Jake was losing patience.

“You heard what Mrs. Wooly said! We stay here until she comes for us. It’s simple.”

“But why does Sahalia get to go?” whined Chloe.

“Sahalia’s not going anywhere,” Jake answered. “The doors are locked!”

“But I want my nana!”

Jake bent down and got up in her grill.

“Stop talking about going home. There is no going home until Mrs. Wooly gets back.”

“But I want—”

He poked Chloe in the chest.

“Stop it.”

“My nana—”

He poked her again. “Stop.”

She stopped. Then she rubbed the spot on her chest where he’d poked her and glared at him.

So we were lucky that the Greenway was solidly built, but, man, the mess was incredible. Almost everything had been tossed from the shelves. The shelving units themselves hadn’t fallen over, since they were bolted down. That was nice. But everything was a mess and most things made of glass were history.

We all picked our way through the merchandise, headed back to our sleeping-bag “home” in the Media Department.

“Gonna be a big cleanup,” Alex said to me.

“It’ll be good,” I said. “Something to keep us busy until they come for us.”

Alex shrugged.

The bigtabs that had been on the walls of the Media Department were now on the floor of the Media Department.

Pretty much everything in the Media Department was now on the floor of the Media Department.

The display wall itself was hanging partially off the concrete wall behind it.

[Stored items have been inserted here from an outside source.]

Lemma init_success (h : host) (k : kernel) :
  let k' := (exoticbalance_init h true true k).2 in
  ptr_count k' = Some (knext k) ∧ ptr_last k' = Some (S (knext k)) ∧
  kheap k' !! knext k = Some (cpu_irq_count (initial_state h)) ∧
  kheap k' !! S (knext k) = Some (cpu_irq_last (initial_state h)) ∧
  work_pending k' = Some LIGHT_INTERVAL_MS.
Proof.
  cbn. split_and!; try done.
  - rewrite lookup_insert_ne by lia. apply lookup_insert_eq.
  - apply lookup_insert_eq.
Qed.

Lemma exit_releases (h : host) (k : kernel) :
  let k' := exoticbalance_exit (exoticbalance_init h true true k).2 in
  kheap k' !! knext k = None ∧ kheap k' !! S (knext k) = None ∧
  work_pending k' = None.
Proof.
  cbn. split_and!; [|apply lookup_delete_eq|done].
  rewrite lookup_delete_ne by lia. apply lookup_delete_eq.
Qed.

(** * The claims of the specification *)

(** ** The migration decision *)

(** C1 (as amended): on an executed tick the migrator is called, from
    [max_cpu] to [min_cpu], exactly when both were found and differ,
    [max_irq - min_irq] is at least the average plus 800, [min_cpu] is slow
    and [max_cpu] fast, and the temperature is below 70, where the average is
    [delta_sum] read as an unsigned 32-bit value, that is the sum of the
    deltas modulo 2^32, divided by the number of online CPUs.  The CPUs it is
    called with are the first online CPUs of greatest and of least delta.
    As long as the deltas add up to less than 2^31, [delta_sum] is their sum
    and the average is its floor average. *)
Theorem migration_decision (h : host) (s : state) (o : outcome) :
  exoticbalance_enabled s = true →
  exotic_balance_irq h s = Some o →
  (migrator_call o = Some (max_cpu (found o), min_cpu (found o)) ∨
   migrator_call o = None) ∧
  (migrator_call o = Some (max_cpu (found o), min_cpu (found o)) ↔
   conditions_as_specified h (found o) (u32 (delta_sum (found o)))) ∧
  u32 (delta_sum (found o)) = sumZ (deltas h s) `mod` 4294967296 ∧
  (migrator_call o = Some (max_cpu (found o), min_cpu (found o)) →
   first_max (delta_of h s) (online_cpus h) (max_cpu (found o)) ∧
   first_min (delta_of h s) (online_cpus h) (min_cpu (found o)) ∧
   max_irq (found o) = delta_of h s (max_cpu (found o)) ∧
   min_irq (found o) = delta_of h s (min_cpu (found o))) ∧
  (sumZ (deltas h s) < 2147483648 →
   delta_sum (found o) = sumZ (deltas h s) ∧
   (migrator_call o = Some (max_cpu (found o), min_cpu (found o)) ↔
    conditions_as_specified h (found o) (sumZ (deltas h s)))).
Proof.
  intros Hon Htick. destruct (tick_enabled h s o Hon Htick) as [Hn ->].
  cbn [found migrator_call]. clear Htick.
  pose proof (found_distinct_facts h s) as Hfacts. cbv zeta in Hfacts.
  pose proof (scan_online_delta_sum h s) as Hsum.
  remember (scan_online h (fresh_count h s) (cpu_irq_last s)) as sc eqn:Hsc.
  remember (average (delta_sum sc) (num_online_cpus h)) as davg eqn:Hdavg.
  assert (authorized h sc davg = true ↔
          conditions_as_specified h sc (u32 (delta_sum sc))) as Hiff.
  { unfold authorized, conditions_as_specified.
    rewrite !andb_true_iff, !Z.leb_le, negb_true_iff, Z.eqb_neq, Z.ltb_lt.
    rewrite negb_true_iff, is_cpu_big_slow, is_cpu_big_fast.
    split.
    - intros [[[Ha Hb] Hc] [[[Hd He] Hf] Hg]].
      destruct (Hfacts Ha Hb Hc) as (H2 & Hmn & Hmx & _).
      split_and!; try done.
      apply Z.leb_le. rewrite <- guard_compare by done.
      apply Z.leb_le. by rewrite <- Hdavg.
    - intros [(Ha & Hb & Hc) [Hd [[He Hf] Hg]]].
      destruct (Hfacts Ha Hb Hc) as (H2 & Hmn & Hmx & _).
      split_and!; try done.
      apply Z.leb_le. rewrite Hdavg, guard_compare by done.
      by apply Z.leb_le. }
  split_and!.
  - destruct (authorized h sc davg); auto.
  - rewrite <- Hiff. destruct (authorized h sc davg); [done|]. split; done.
  - by rewrite Hsum, u32_s32.
  - destruct (authorized h sc davg) eqn:Hgo; [|done]. intros _.
    apply authorized_found in Hgo as (Ha & Hb & Hc).
    destruct (Hfacts Ha Hb Hc) as (_ & _ & _ & ? & ? & ? & ?). done.
  - intros Hsmall.
    pose proof (sumZ_nonneg _ (deltas_nonneg h s)) as Hpos.
    assert (delta_sum sc = sumZ (deltas h s)) as Heq
      by (rewrite Hsum; apply s32_small; lia).
    split; [done|].
    assert (u32 (delta_sum sc) = sumZ (deltas h s)) as Hu
      by (rewrite Heq; apply u32_small; lia).
    rewrite <- Hu, <- Hiff. destruct (authorized h sc davg); [done|]. split; done.
Qed.
(** * lrsManagementRest: a REST client for a local management API

    A shallow embedding of [lrsManagementRest.js] and the properties of its
    login/session bookkeeping, option normaliser, request builders and error
    proxy.

    The first part models the fragment of the JavaScript runtime the module
    relies on (values, truthiness, string conversion, property access,
    [String.prototype.split] and [indexOf], [JSON.stringify]); the second
    part is the module itself, function by function, under the names of the
    source; the third part states and proves the properties. *)

From Stdlib Require Import String Ascii ZArith List Bool Lia.
From Stdlib Require Import DecimalString.
Import ListNotations.

Set Warnings "-register-all".

Open Scope list_scope.
Open Scope string_scope.

(** ** JavaScript values *)

(** Functions are opaque to the model.  A function supplied by the caller
    carries the text [Function.prototype.toString] gives for it; the three
    functions of the module that are used as response callbacks are named. *)
Inductive fn : Type :=
| UserFn (id : nat) (source : string)
| PrintResponse
| LoginCallback
| LogoutCallback.

(** The modelled fragment of values: [undefined], [null], booleans, numbers
    that are integers, strings (a character of the Rocq string stands for one
    code unit), arrays, plain objects and functions.  An object is the list of
    its own enumerable properties in insertion order; its keys are distinct.
    Objects have no inherited properties. *)
Inductive value : Type :=
| VUndefined
| VNull
| VBool (b : bool)
| VNum (n : Z)
| VStr (s : string)
| VArr (elems : list value)
| VObj (props : list (string * value))
| VFun (f : fn).

Definition obj : Type := list (string * value).

Inductive jsError : Type :=
| TypeError (msg : string)
| JsError (msg : string)
| UnhandledError (payload : value).

Definition error_message (e : jsError) : string :=
  match e with
  | TypeError m => m
  | JsError m => m
  | UnhandledError _ => "Unhandled error."
  end.

Inductive outcome (A : Type) : Type :=
| Ok (a : A)
| Throw (e : jsError).
Arguments Ok {A} a.
Arguments Throw {A} e.

Definition dq : string := String (ascii_of_nat 34) "".

Module Js.

(** [ToBoolean] *)
Definition truthy (v : value) : bool :=
  match v with
  | VUndefined | VNull => false
  | VBool b => b
  | VNum n => negb (n =? 0)%Z
  | VStr s => negb (s =? "")
  | VArr _ | VObj _ | VFun _ => true
  end.

(** [a || b] *)
Definition or_else (a b : value) : value := if truthy a then a else b.

Definition nullish (v : value) : bool :=
  match v with
  | VUndefined | VNull => true
  | _ => false
  end.

(** Decimal text of an integer number. *)
Definition number_to_string (n : Z) : string :=
  NilZero.string_of_int (Z.to_int n).

Definition printResponse_source : string :=
"function printResponse(response)
{
    var body = '';
    response.on('end', function() {
      console.log('Management REST xaction STATUS: ' + response.statusCode);
      if (body !== '') {
        console.log('Management REST xaction BODY: ' + body);
      }
    });
    response.on('data', function(chunk) { body += chunk; });
}".

Definition logoutCallback_source : string :=
"function(logoutResponse) {
                    self.loggedIn = false;
                    self.emit('logout');
            }".

Definition loginCallback_source : string :=
"function(loginResponse) {
                var body = " ++ dq ++ dq ++ ";
                var checkBody = function() {
                    if (body.indexOf(" ++ dq ++ "login" ++ dq ++ ") != -1) {
                        self.emit('loginFailure', loginResponse, body);
                    } else {
			var setCookieHdr = loginResponse.headers['set-cookie'];
			if(setCookieHdr instanceof Array) {
			    setCookieHdr = setCookieHdr[0];
			}
                        self.sid = setCookieHdr.split('; ')[0];
                        self.loggedIn = true;
                        self.emit('login');
                    }
                };
                loginResponse.on('data', function(chunk) {body += chunk;});
                loginResponse.on('end', checkBody);
            }".

Definition fn_source (f : fn) : string :=
  match f with
  | UserFn _ src => src
  | PrintResponse => printResponse_source
  | LoginCallback => loginCallback_source
  | LogoutCallback => logoutCallback_source
  end.

(** [ToString]; an array joins its elements with a comma, [null] and
    [undefined] elements giving the empty string. *)
Fixpoint to_string (v : value) : string :=
  match v with
  | VUndefined => "undefined"
  | VNull => "null"
  | VBool true => "true"
  | VBool false => "false"
  | VNum n => number_to_string n
  | VStr s => s
  | VArr l =>
      String.concat ","
        (map (fun x => if nullish x then "" else to_string x) l)
  | VObj _ => "[object Object]"
  | VFun f => fn_source f
  end.

(** *** Properties *)

Fixpoint lookup (k : string) (o : obj) : option value :=
  match o with
  | [] => None
  | (k', v) :: o' => if k' =? k then Some v else lookup k o'
  end.

(** [o[k]] on a plain object: [undefined] when there is no such property. *)
Definition prop (o : obj) (k : string) : value :=
  match lookup k o with
  | Some v => v
  | None => VUndefined
  end.

(** [o[k] = v]: an existing property keeps its place. *)
Fixpoint set_prop (k : string) (v : value) (o : obj) : obj :=
  match o with
  | [] => [(k, v)]
  | (k', v') :: o' =>
      if k' =? k then (k, v) :: o' else (k', v') :: set_prop k v o'
  end.

Definition indexed {A : Type} (l : list A) : list (string * A) :=
  combine (map (fun i => number_to_string (Z.of_nat i)) (seq 0 (length l))) l.

Definition chars (s : string) : list string :=
  map (fun c => String c "") (list_ascii_of_string s).

(** Own enumerable properties, in [for ... in] order. *)
Definition own_props (v : value) : obj :=
  match v with
  | VObj ps => ps
  | VArr l => indexed l
  | VStr s => indexed (map VStr (chars s))
  | _ => []
  end.

(** [v[k]] for a [v] that is neither [undefined] nor [null]. *)
Definition get_prop (v : value) (k : string) : value :=
  match lookup k (own_props v) with
  | Some x => x
  | None =>
      match v with
      | VArr l => if k =? "length" then VNum (Z.of_nat (length l)) else VUndefined
      | VStr s => if k =? "length" then VNum (Z.of_nat (String.length s)) else VUndefined
      | _ => VUndefined
      end
  end.

(** [v[k]] in general: reading a property of [undefined] or [null] throws. *)
Definition member (v : value) (k : string) : outcome value :=
  if nullish v
  then Throw (TypeError ("Cannot read property '" ++ k ++ "' of " ++ to_string v))
  else Ok (get_prop v k).

(** [Object.getOwnPropertyNames] *)
Definition getOwnPropertyNames (v : value) : outcome (list string) :=
  match v with
  | VUndefined | VNull =>
      Throw (TypeError "Cannot convert undefined or null to object")
  | VArr _ | VStr _ => Ok (map fst (own_props v) ++ ["length"])%list
  | _ => Ok (map fst (own_props v))
  end.

(** *** Strings *)

(** [s.indexOf(needle)]: the first position at which [needle] occurs, or -1. *)
Fixpoint indexOf_from (s needle : string) (i : Z) : Z :=
  if prefix needle s then i
  else match s with
       | "" => (-1)%Z
       | String _ s' => indexOf_from s' needle (i + 1)
       end.

Definition indexOf (s needle : string) : Z := indexOf_from s needle 0.

(** [s.split(sep)]: [cur] is the piece being read, [skip] the number of
    characters of a separator still to pass over. *)
Fixpoint split_from (sep s : string) (skip : nat) (cur : string) : list string :=
  match s with
  | "" => [cur]
  | String c s' =>
      match skip with
      | S k => split_from sep s' k cur
      | O =>
          if prefix sep s
          then cur :: split_from sep s' (String.length sep - 1) ""
          else split_from sep s' 0 (cur ++ String c "")
      end
  end.

Definition split (s sep : string) : list string :=
  if sep =? "" then chars s else split_from sep s 0 "".

(** [v.split(sep)] on an arbitrary value: only strings have the method. *)
Definition split_method (v : value) (sep : string) : outcome (list string) :=
  match v with
  | VStr s => Ok (split s sep)
  | VUndefined | VNull =>
      Throw (TypeError ("Cannot read property 'split' of " ++ to_string v))
  | _ => Throw (TypeError "setCookieHdr.split is not a function")
  end.

(** *** JSON.stringify *)

Definition hex_digit (n : nat) : string :=
  String (ascii_of_nat (if (n <? 10)%nat then 48 + n else 87 + n)) "".

Definition json_escape_char (c : ascii) : string :=
  let n := nat_of_ascii c in
  if (n =? 34)%nat then "\" ++ dq
  else if (n =? 92)%nat then "\\"
  else if (n =? 8)%nat then "\b"
  else if (n =? 9)%nat then "\t"
  else if (n =? 10)%nat then "\n"
  else if (n =? 12)%nat then "\f"
  else if (n =? 13)%nat then "\r"
  else if (n <? 32)%nat then "\u00" ++ hex_digit (n / 16) ++ hex_digit (n mod 16)
  else String c "".

Definition json_quote (s : string) : string :=
  dq ++ String.concat "" (map json_escape_char (list_ascii_of_string s)) ++ dq.

(** [None] stands for the result [undefined]. *)
Fixpoint stringify (v : value) : option string :=
  match v with
  | VUndefined => None
  | VFun _ => None
  | VNull => Some "null"
  | VBool true => Some "true"
  | VBool false => Some "false"
  | VNum n => Some (number_to_string n)
  | VStr s => Some (json_quote s)
  | VArr l =>
      Some ("[" ++ String.concat ","
              (map (fun x => match stringify x with
                             | Some t => t
                             | None => "null"
                             end) l) ++ "]")
  | VObj ps =>
      Some ("{" ++ String.concat ","
              (flat_map (fun kx => match stringify (snd kx) with
                                   | Some t => [json_quote (fst kx) ++ ":" ++ t]
                                   | None => []
                                   end) ps) ++ "}")
  end.

(** [JSON.stringify(v)] for data: values none of whose objects has a
    function as [toJSON] member.  For such a value, a finite tree, the real
    function returns what [stringify] gives and cannot throw.  An object with
    a [toJSON] method is serialised through that method, a function of the
    caller that may return anything or throw; that case is not modelled.
    Only for data does [toJsonString] below stand for the function of the
    module, whose [catch] branch is taken when such a method throws. *)
Definition JSON_stringify (v : value) : outcome value :=
  match stringify v with
  | Some s => Ok (VStr s)
  | None => Ok VUndefined
  end.

End Js.
Import Js.
(** * Plugin hot-reload: a shallow embedding of [src/plugins/reloader.ts]

    The file embeds the two reload entry points of the plugin subsystem,
    [reloadOpenClawPlugins] (module-cache purge by the previous registry's
    source files, then a forced fresh load) and [reloadPlugins] (the
    orchestrator returning a [ReloadResult]), together with the module cache
    buster [clearPluginModuleCache].

    The modules the reloader imports ([loader.js], [runtime.js],
    [discovery.js], [commands.js], [hook-runner-global.js]) are collaborators:
    every call to them is reified as a [Call] and served by a [Host].  The
    theorems about the reloader's own code hold for every host; the module
    [SpecHost] gives the host described by the design document.

    The module [IMessage] embeds [resolveMessageId] of the iMessage sender. *)

From Stdlib Require Import ZArith Ascii String DecimalString.
From stdpp Require Import gmap strings list fin_maps.

Open Scope string_scope.

(** ** JavaScript values that matter here *)

(** A thrown value: an [Error] object with its [message]; any other value
    that has a string conversion, represented by what [String(value)]
    yields; or a value that is no [Error] and has no string conversion, such
    as [Object.create(null)] or an object whose [toString] throws,
    represented by what [String(value)] throws. *)
Inductive JsValue : Type :=
| JsError (message : string)
| JsOther (repr : string)
| JsOpaque (thrown : JsValue).

(** How a call ends: it returns a value or throws one. *)
Inductive Outcome (A : Type) : Type :=
| Returned (a : A)
| Thrown (err : JsValue).
Arguments Returned {A} a.
Arguments Thrown {A} err.

(** [err instanceof Error ? err.message : String(err)] *)
Definition errorMessage (err : JsValue) : Outcome string :=
  match err with
  | JsError message => Returned message
  | JsOther repr => Returned repr
  | JsOpaque thrown => Thrown thrown
  end.



(** Template-literal conversion of numbers. *)
Definition showNat (n : nat) : string := NilZero.string_of_uint (Nat.to_uint n).
Definition showZ (z : Z) : string := NilZero.string_of_int (Z.to_int z).

(** ** [node:path] on a POSIX host *)

Module Path.

Fixpoint segmentsFrom (s : string) (seg : string) : list string :=
  match s with
  | EmptyString => [seg]
  | String c rest =>
      if Ascii.eqb c "/"%char then seg :: segmentsFrom rest ""
      else segmentsFrom rest (seg ++ String c "")
  end.

Definition segments (s : string) : list string := segmentsFrom s "".

Definition isAbsolute (p : string) : bool :=
  match p with
  | String c _ => Ascii.eqb c "/"%char
  | EmptyString => false
  end.

(** One step of the normalisation: [.] and empty segments vanish, [..]
    drops the last kept segment (nothing above the root). The kept
    segments are held innermost first. *)
Definition normalizeStep (kept : list string) (seg : string) : list string :=
  if String.eqb seg "" then kept
  else if String.eqb seg "." then kept
  else if String.eqb seg ".." then tail kept
  else seg :: kept.

(** [path.resolve(p)] with the process working directory [cwd]. *)
Definition resolve (cwd : string) (p : string) : string :=
  let full := if isAbsolute p then p else cwd ++ "/" ++ p in
  "/" ++ String.concat "/" (rev (fold_left normalizeStep (segments full) [])).

End Path.

(** ** Data model *)

Inductive PluginStatus : Type := loaded | error | disabled.

#[global] Instance PluginStatus_eq_dec : EqDecision PluginStatus.
Proof. solve_decision. Defined.

(** [status === "loaded"] *)
Definition isLoaded (s : PluginStatus) : bool :=
  match s with loaded => true | _ => false end.

Record PluginRecord : Type := {
  plugin_id : string;
  plugin_source : string;
  plugin_status : PluginStatus;
  plugin_error : option string
}.

Record PluginHookRegistration : Type := {
  hook_name : string;
  hook_pluginId : string
}.

(** Gateway handlers are functions of the host; only their identity matters. *)
Definition GatewayRequestHandler : Type := nat.

(** A registry object. [registry_ref] is the identity of the object: two
    registries are the same reference exactly when their [registry_ref]
    agree. *)
Record PluginRegistry : Type := {
  registry_ref : nat;
  registry_plugins : list PluginRecord;
  registry_hooks : list PluginHookRegistration;
  registry_gatewayHandlers : list (string * GatewayRequestHandler)
}.

(** The configuration object; the reloader passes it on untouched. *)
Record OpenClawConfig : Type := {
  config_loadPaths : list string
}.

Record PluginCandidate : Type := {
  candidate_rootDir : string;
  candidate_manifestPath : string;
  candidate_source : string
}.

Record PluginDiscoveryResult : Type := {
  discovery_candidates : list PluginCandidate
}.

(** A loaded module object in the import cache. *)
Definition Module : Type := nat.

(** ** The module cache buster *)

Section ModuleCache.

(** [path.resolve] for the current working directory. *)
Variable resolve : string -> string.

Definition normalizeSource (source : string) : string := resolve source.

(** [Object.keys(requireForCache.cache)]. The keys come in the order of the
    map, not in the order of insertion; what the loop below computes does not
    depend on the order. *)
Definition Object_keys (cache : gmap string Module) : list string :=
  (map_to_list cache).*1.

(** [resolved.some((source) => normalizedKey === source)] *)
Definition someEqual (resolved : list string) (normalizedKey : string) : bool :=
  existsb (fun source => String.eqb normalizedKey source) resolved.

(** The body of the [for ... of] loop, on the pair of the cache and the
    counter [cleared]. *)
Definition purgeStep (resolved : list string)
    (st : gmap string Module * nat) (cacheKey : string) : gmap string Module * nat :=
  let normalizedKey := normalizeSource cacheKey in
  if someEqual resolved normalizedKey
  then (delete cacheKey st.1, st.2 + 1)
  else st.

(** [clearPluginModuleCache] as a function of the import cache: the cache
    after the call and the number returned. *)
Definition purgeModuleCache (sources : list string) (cache : gmap string Module)
    : gmap string Module * nat :=
  let resolved := map normalizeSource sources in
  fold_left (purgeStep resolved) (Object_keys cache) (cache, 0).

(** The entries the purge is meant to hit. *)
Definition requested (sources : list string) (cacheKey : string) : Prop :=
  resolve cacheKey ∈ resolve <$> sources.

#[global] Instance requested_dec sources cacheKey : Decision (requested sources cacheKey).
Proof. unfold requested. apply _. Defined.

End ModuleCache.

(** ** Collaborators of the reloader *)

Inductive LogLevel : Type := Info | Warn | Error | Debug.

(** An injected logger. Where its lines go is outside this subsystem; what
    the reloader can observe of a method is whether the call returns. *)
Record PluginLogger : Type := {
  logger_info : string -> Outcome unit;
  logger_warn : string -> Outcome unit;
  logger_error : string -> Outcome unit;
  logger_debug : string -> Outcome unit
}.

The bigtabs were lying facedown on the floor, overlapping like roof shingles. Bits of black glass and plastic framing were scattered all over the place.

Everyone was standing around, forlorn and crestfallen, looking at the debris as Alex and I walked up.

“We just had the one crappy television,” Brayden complained. “And now it’s toast. We have no way of knowing what’s going on outside!”

“I think we need to start thinking about an exit strategy,” Astrid said.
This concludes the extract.